Among the invasive cervical cancer samples, more than half — 53.2 percent — contained HPV16. Another 13 percent contained HPV18 and about six percent contained HPV45. Four percent of invasive cases contained HPV31 or HPV33.
In addition, the team found that HPV16 or HPV18 positive invasive cancers tended to be diagnosed roughly five years earlier than cancers associated with the other HPV genotypes.
HPV16 was also associated with more than 56 percent of the precancerous lesion (also known as cancer in situ) cases. But in this group, HPV31 was detected in nearly 13 percent of the precancerous lesion samples and HPV33 was detected in about eight percent. Fewer than six percent of women carried HPV18.

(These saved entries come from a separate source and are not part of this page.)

Definition SEQUENCE_decode_xer (xml_tag : list Z) (struct_ptr : option xer_sequence_struct) (buf : list Z) :
    option (asn_dec_rval_code * Z * xer_sequence_struct) :=
  let st := default fresh_xer_sequence struct_ptr in
  sequence_loop xml_tag (sequence_fuel buf) (resumed (xq_saved st) buf) (xq_members st).

Definition SEQUENCE_xer (tag : list Z) : XerType (fields ms) := {|
  xer_struct := xer_sequence_struct;
  xer_value st := xer_slots_value ms (xq_members st);
  xml_tag := tag;
  xer_encoder S C st ilevel canonical := SEQUENCE_encode_xer ilevel canonical ms st;
  xer_decoder opt_mname st buf := '(code, n, st) ← SEQUENCE_decode_xer (default tag opt_mname) st buf; Some (code, n, Some st)
|}.
End Decode.

(** ** Lemmas: the text *)

Section Texts.
Context (ilevel : Z) (canonical : bool).

(** The element of a member that is printed. *)
Definition xer_item (m : asn_TYPE_member_t) (L : XerTypeLaws (elm_type m)) (memb : field m) : option (list Z) :=
  (fun t => element (elm_mname m) (xer_text t (ilevel + 1) canonical)) <$> shown m memb.

Fixpoint xer_items (ms : list asn_TYPE_member_t) : members_xer_laws ms -> fields ms -> list (option (list Z)) :=
  match ms with
  | [] => fun _ _ => []
  | m :: ms => fun '(exist _ L _, Ls) '(memb, fs) => xer_item m L memb :: xer_items ms Ls fs
  end.

(** Each element behind a new line. *)
Definition members_text (its : list (option (list Z))) : list Z := concat (from_option (fun e => line canonical ilevel ++ e) [] <$> its).

Lemma length_xer_items ms Ls fs : length (xer_items ms Ls fs) = length ms.
Proof. induction ms as [|m ms IH]; [done|]. destruct Ls as [[L HL] Ls], fs as [memb fs]. cbn. by rewrite IH. Qed.

Lemma members_text_nothing n its : members_text (replicate n None ++ its) = members_text its.
Proof. induction n; [done|]. cbn. by rewrite <- IHn. Qed.
End Texts.

(** A member that is not printed is optional. *)
Definition xer_item_dom (m : asn_TYPE_member_t) (L : XerTypeLaws (elm_type m)) (memb : field m) : Prop :=
  match shown m memb with Some t => xer_dom t | None => elm_optional m <> 0 end.

Fixpoint fields_xer_dom (ms : list asn_TYPE_member_t) : members_xer_laws ms -> fields ms -> Prop :=
  match ms with
  | [] => fun _ _ => True
  | m :: ms => fun '(exist _ L _, Ls) '(memb, fs) => xer_item_dom m L memb /\ fields_xer_dom ms Ls fs
  end.

Fixpoint fields_xer_norm (canonical : bool) (ms : list asn_TYPE_member_t) : members_xer_laws ms -> fields ms -> fields ms :=
  match ms with
  | [] => fun _ _ => tt
  | m :: ms => fun '(exist _ L _, Ls) '(memb, fs) =>
    (set_memb m (@xer_norm _ _ L canonical <$> shown m memb), fields_xer_norm canonical ms Ls fs)
  end.

Lemma shown_set m t : shown m (set_memb m (Some t)) = Some t.
Proof. unfold shown. by rewrite memb_ptr_set. Qed.

(** A member that is not printed has no default and is a null pointer. *)
Lemma shown_none m memb : shown m memb = None -> memb = set_memb m None /\ shown m (set_memb m None) = None.
Proof. unfold shown, memb_ptr, set_memb, field in *. destruct (elm_pointer m); [|done]. by destruct memb. Qed.

Lemma fields_norm_dom canonical ms Ls fs : fields_xer_dom ms Ls fs -> fields_xer_dom ms Ls (fields_xer_norm canonical ms Ls fs) /\
  forall ilevel, xer_items ilevel canonical ms Ls (fields_xer_norm canonical ms Ls fs) = xer_items ilevel canonical ms Ls fs.
Proof.
  induction ms as [|m ms IH]; [done|]. destruct Ls as [[L HL] Ls], fs as [memb fs]. cbn [fields_xer_dom fields_xer_norm xer_items].
  intros [Hm Hfs]. destruct (IH Ls fs Hfs) as [IH1 IH2]. unfold xer_item_dom, xer_item in *. destruct (shown m memb) as [t|] eqn:E.
  - cbn [fmap option_fmap option_map]. rewrite shown_set. destruct (xer_norm_law t 0 canonical Hm) as [H1 _]. split; [done|]. intros ilevel. rewrite IH2.
    cbn [fmap option_fmap option_map]. do 3 f_equal. by apply xer_norm_law.
  - destruct (shown_none m memb E) as [-> E']. cbn [fmap option_fmap option_map]. rewrite E'. split; [done|]. intros ilevel. by rewrite IH2.
Qed.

The team reported that 16 percent of the precancerous and invasive cancer cases contained multiple HPV genotypes.
Interestingly, their analysis suggests that the proportion of HPV16-related cancers declined in the most recent years of the study, despite the fact that samples were collected before the HPV vaccine was available in the US. They credit the drop in HPV16-related cancers to increased screening efforts, which may have prevented precancerous lesions from becoming full-blown cancers.
Based on their results, the rarity of cervical cancers in women under 25 years old, an increase in vaccinations that target HPV16 and HPV18, and the observation that current screening approaches usually don't prevent invasive cancers in young women, the authors suggested that it may be worth considering a delay in the initiation of cervical cancer screening programs. In the US, such screening is currently recommended for women 21 years old or older or within three years of first sexual activity.
In an editorial scheduled to appear in the same issue of JNCI, a trio of researchers from the US Centers for Disease Control and Prevention called the team's state-wide study "a potentially useful model" for gauging HPV-related health outcomes.
Even so, senior author Mona Saraiya, of the CDC's National Center for Chronic Disease Prevention and Health Promotion, and her colleagues noted that although there are ongoing efforts to monitor HPV-related outcomes, "challenges remain to link data from immunizations, cervical cancer screening, and outcomes that will allow comprehensive monitoring and evaluation."
The CDC team also discussed a range of HPV-related issues including the debate surrounding the age at which cervical cancer screening should begin and the potential impact of HPV vaccination and testing strategies. "Continued work is needed to determine the best methods for monitoring vaccine impact and optimal strategies for both primary and secondary prevention of cervical cancer," they concluded.